La exploración de una isla en los confines ha representado un acopio de conocimiento, belleza y amistad que nos acompañará siempre.

Agustín Guimerá

Agradecimientos

La organización de este viaje ha contado con innumerables apoyos. El Cabildo de Tenerife, y su presidente Ricardo Melchior, a través de su gabinete de presidencia –Juan Tienza, Manuel Martínez-Fresno y Marián Martín-, nos ha brindado el transporte en “guagua” durante toda la estancia, así como la maravillosa compañía de María Marrero, de la Consejería de Turismo y Paisaje, junto a obsequios de libros y recuerdos de la isla. Asimismo nos ha facilitado la visita al Parque del Drago de Icod y al Museo de la Naturaleza y el Hombre, a través de Fidencia Iglesias, presidenta del Organismo Autónomo de Museos del Cabildo, con la ayuda del biólogo Lázaro Sánchez Pinto y Raquel Reyes. El Ayuntamiento de Icod, representado por su Alcalde Juan José Dorta Álvarez y el Consejal Jose Miguel Martín Fernández-González, fueron nuestros anfitriones en nuestra descubierta de aquella localidad vitivinícola.

El personal del Observatorio Astrofísico de Canarias nos organizó una visita a sus instalaciones en Izaña: el subdirector Carlos Martínez Roger y el jefe de gabinete de dirección, Luis Martínez Sáez. Alli repusimos nuestras fuerzas con un pantagruélico desayuno en el techo de la isla. El Parque Nacional de Las Cañadas del Teide nos fue mostrado por guías estupendos, gracias a la buena acogida de su director Miguel Durbán y de Juan Carlos Hernández.

Melchor Zárate y Cólogan, en compañía de su esposa Antonia Lugo, nos mostró su antigua casa y jardín familiar, lo que constituyó una gran sorpresa para los componentes del grupo Fulbright. La Casa del Vino, en El Sauzal, perteneciente al Cabildo de Tenerife, nos abrió sus puertas, donde pudimos catar vinos isleños, debido a la hospitalidad de su director Jose Alfonso González. La Real Sociedad Económica de Amigos del País de Tenerife nos enseñó su sede, sita en la histórica ciudad de La Laguna, además de ofrecernos una merienda inesperada y excelente (Esto va pareciendo más un viaje gastronómico que otra cosa).

El director del Parque Rural de Anaga, Cristóbal Rodríguez Piñero, nos introdujo en los secretos de aquel rincón isleño único e Ignacio del Castillo nos convidó a un buen queso y vino de la zona en medio de la laurisilva, descubriéndonos también un buen restaurante típico. En aquellas montañas bravías pudimos comprobar una vez más la habilidad de nuestro chófer Juan José.

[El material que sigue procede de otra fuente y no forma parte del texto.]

Lemma counted_only_trans s1 s2 s3 : counted_only s1 s2 → counted_only s2 s3 → counted_only s1 s3.
Proof. intros [E1 F1] [E2 F2]. split; congruence. Qed.

(** [n] levels are enough for the first [n] devices *)
Lemma read_block_spec n s b x sector : dev_ok s → (b < n)%nat → s.(all_blocks) !! b = Some x → 0 ≤ sector < x.(bsize) →
  ∃ l s', resolve n s b sector = Some l ∧ read_block n b sector s = Ok (l, s') ∧ counted_only s s'.
Proof.
  intros Hok. revert b x sector. induction n as [|n IH]; intros b x sector Hn Hx Hs; [lia|].
  cbn [read_block resolve]. rewrite Hx. cbn [mbind option_bind].
  rewrite (bind_ok _ _ _ _ _ (check_block_eq _ _ _ sector Hx ltac:(lia))), (bind_ok _ _ _ _ _ (get_block_eq _ _ _ Hx)).
  destruct (Hok b x Hx) as [Hsz Ho]. destruct (ops x) as [l|on st] eqn:Eo.
  - destruct (lookup_lt_is_Some_2 l (Z.to_nat sector) ltac:(lia)) as [d Hd]. exists d. eexists. split; [done|]. split.
    + rewrite Hd. erewrite bind_ok by reflexivity. rewrite (bind_ok _ _ _ _ _ (get_block_eq _ _ _ Hx)). reflexivity.
    + by apply count_read.
  - destruct Ho as (Hon & Hst & y & Hy & Hin). destruct (Hok on y Hy) as [Hsy _].
    destruct (IH on y (st + sector) ltac:(lia) Hy ltac:(lia)) as (d & s' & Er & E & Hc).
    exists d. rewrite u32_small by lia. rewrite (bind_ok _ _ _ _ _ E). destruct (static_lookup s s' b x Hc Hx) as (x' & Hx' & _).
    rewrite (bind_ok _ _ _ _ _ (get_block_eq _ _ _ Hx')). eexists. split; [done|]. split; [reflexivity|].
    apply (counted_only_trans s s'); [done|by apply count_read].
Qed.

(** Reads of a partition are reads of its part of the disk: in a list of devices where
    every partition lies within its device, a read of any sector of any device returns
    the disk's sector behind it, touches nothing but statistics, and never panics. *)
Theorem device_reads s b x sector : dev_ok s → s.(all_blocks) !! b = Some x → 0 ≤ sector < x.(bsize) →
  ∃ l s', resolve (S b) s b sector = Some l ∧ read_block (S b) b sector s = Ok (l, s') ∧ counted_only s s'.
Proof. intros Hok Hx Hs. apply (read_block_spec (S b) s b x); [done|lia|done|done]. Qed.

(** * Scanning *)

(** the name of partition [nr] of the device [name] *)
Definition part_name (name : list Z) (nr : Z) : list Z :=
  match text (lit "%s%d") [AStr (Some name); A32 nr] with Ok l => take 15 l | Err _ => [] end.

(** the devices that the entries [l] of the table in sector 0 of the disk [b] add, when
    [nr] partitions were found before *)
Fixpoint scan (b : nat) (name : list Z) (size : Z) (l : list table_entry) (nr : Z) : list block :=
  match l with
  | [] => []
  | e :: l =>
      if (e.(te_size) =? 0) || (e.(te_type) =? 0) then scan b name size l nr else
      (if (e.(te_offset) <? size) && (e.(te_offset) + e.(te_size) <=? size)
       then [mk_block (part_name name (nr + 1)) (part_type e.(te_type)) e.(te_size) (Partition b e.(te_offset)) 0 0] else [])
      ++ scan b name size l (nr + 1)
  end.

(** the partitions that are in the table *)
Definition used_entries (l : list table_entry) : Z :=
  Z.of_nat (length (filter (λ e, (e.(te_size) =? 0) || (e.(te_type) =? 0) = false) l)).

Definition te_ok (e : table_entry) : Prop := 0 ≤ te_offset e < 2 ^ 32 ∧ 0 ≤ te_size e < 2 ^ 32 ∧ is_extended (te_type e) = false.

Definition append (l : list block) (s : devices) : devices := mk_devices (s.(all_blocks) ++ l) s.(block_by_role).

Lemma lookup_append s l b x : s.(all_blocks) !! b = Some x → (append l s).(all_blocks) !! b = Some x.
Proof. intros H. simpl. rewrite lookup_app_l; [done|]. by eapply lookup_lt_Some. Qed.

Lemma found_spec s b x t st size nr : s.(all_blocks) !! b = Some x → (length x.(bname) < 16)%nat → 0 ≤ x.(bsize) < 2 ^ 32 →
  0 ≤ st < 2 ^ 32 → 0 ≤ size < 2 ^ 32 →
  found_partition b t st size nr s = Ok (tt, append (if (st <? x.(bsize)) && (st + size <=? x.(bsize))
    then [mk_block (part_name x.(bname) nr) (part_type t) size (Partition b st) 0 0] else []) s).
Proof.
  intros Hx Hn Hb Hst Hsz. assert (En : append [] s = s) by (unfold append; rewrite app_nil_r; by destruct s).
  unfold found_partition. rewrite (bind_ok _ _ _ _ _ (get_block_eq _ _ _ Hx)), Z.geb_leb.
  destruct (Z.leb_spec (bsize x) st), (Z.ltb_spec st (bsize x)); try lia; cbn [andb]; [by rewrite En|]. rewrite Z.gtb_ltb.
  destruct (Z.leb_spec (st + size) (bsize x)) as [Hle|Hgt].
  - rewrite u32_small by lia. destruct (Z.ltb_spec (st + size) st); [lia|]. destruct (Z.ltb_spec (bsize x) (st + size)); [lia|]. cbn [orb].
    destruct (text_sd (bname x) nr) as (ds & E & _); [lia|]. unfold part_name. rewrite E.
    rewrite (bind_ok (lift_out _) _ s _ s (lift_out_eq _ _ _ eq_refl)). unfold block_register.
    erewrite bind_ok; [|erewrite bind_ok by reflexivity; reflexivity]. unfold append. rewrite take_take.
    rewrite Nat.min_id. reflexivity.
  - assert (Hc : (u32 (st + size) <? st) || (bsize x <? u32 (st + size)) = true).
    { destruct (decide (st + size < 2 ^ 32)).
      - rewrite u32_small by lia. destruct (Z.ltb_spec (bsize x) (st + size)); [|lia]. by rewrite orb_true_r.
      - assert (u32 (st + size) = st + size - 2 ^ 32) as ->.
        { unfold u32. symmetry. apply (Z.mod_unique_pos _ _ 1); lia. }
        destruct (Z.ltb_spec (st + size - 2 ^ 32) st); [done|lia]. }
    rewrite Hc. by rewrite En.
Qed.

Finalmente, en el Casino de Tenerife su presidente Domingo Febles Padrón y su secretario Antonio Salgado Pérez, nos enseñaron el patrimonio artístico-histórico de esta centenaria entidad, en donde realizamos una tertulia de despedida.

Para todos ellos vaya nuestra más profunda gratitud. Gracias a su hospitalidad, el recuerdo de nuestra visita a Tenerife será imborrable.